Journal of Computational and Applied Mathematics ( IF 2.4 ) Pub Date : 2020-08-12 , DOI: 10.1016/j.cam.2020.113141 Ruyun Chen , Di Yu , Juan Chen
In this paper we mainly focus on the asymptotic expansion and quadrature rule for a class of singular-oscillatory-Bessel-type transforms. The asymptotic expansion in inverse powers of the frequency is obtained after avoiding the singularities. Then, based on the asymptotic expansion, we successfully construct a so-called modified Filon-type quadrature rule.

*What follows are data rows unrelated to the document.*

(** The shortcuts are the greedy ones, and the incremental latencies are the real ones.
    For any base plan and links the call returns (no index panics); what it adds to the
    base is, round by round, the link of the network whose cost undercuts the length of
    the present shortest path between its ends by the most (the smaller pair among
    equals), the lengths being those of the graph of the links chosen so far although
    they are only relaxed by one link per round, until the budget is spent or no link
    shortens anything. The outcome does not depend on the order in which the table of
    costs is walked, no pair is added twice, and every added pair is a candidate. *)
Theorem add_shortcuts_greedy nodes ls base budget :
  ∃ plan picks,
    add_shortcuts nodes ls base budget = Some plan ∧
    links plan = links base ++ (named nodes <$> picks) ∧
    connected plan = connected base ∧
    greedy_rounds (length nodes) (cost_table nodes ls) budget (base_pairs nodes base) picks ∧
    (∀ ps, greedy_rounds (length nodes) (cost_table nodes ls) budget (base_pairs nodes base) ps →
       ps = picks) ∧
    (length picks ≤ budget)%nat ∧ NoDup picks ∧
    (∀ p, p ∈ picks → p ∉ base_pairs nodes base ∧
       ∃ l, l ∈ candidates nodes ls ∧ named nodes p = canonical l ∧
            cost_table nodes ls !! p = Some (cost l)).
Proof.
  destruct (add_shortcuts_spec nodes ls base budget) as (plan & picks & E & G & L & _ & C).
  exists plan, picks. split; [done|]. split; [done|]. split; [done|]. split; [done|].
  split. { intros ps Gs. eapply greedy_rounds_unique; [apply cost_table_ok|done..]. }
  split; [by eapply greedy_rounds_length|]. destruct (greedy_rounds_fresh _ _ _ _ _ G) as [ND F].
  split; [done|]. intros p Hp. split; [by apply F|].
  destruct (greedy_rounds_known _ _ _ _ _ _ G Hp) as [c Ec].
  pose proof (cost_table_spec nodes ls p) as T. rewrite Ec in T.
  destruct T as [(l & Hl & <- & <-) _]. exists l. split; [done|]. split; [|done].
  apply named_key. by apply list_elem_of_filter in Hl as [? _].
Qed.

Meanwhile, we also give the corresponding error analysis on two rules in inverse powers of the large frequency . Some numerical examples based on theoretical results are presented to demonstrate the efficiency and accuracy of the proposed rules.
中文翻译:
一类奇振荡贝塞尔型变换的渐近展开和正交规则
在本文中,我们主要关注一类奇异振荡Bessel型变换的渐近展开和正交规则。频率反幂的渐近展开在避免奇异点之后获得。然后,基于渐近展开,我们成功构造了一个所谓的修正Filon型正交规则。同时,我们还针对大频率反幂的两个规则给出了相应的误差分析。给出了一些基于理论结果的数值例子,以证明所提出规则的有效性和准确性。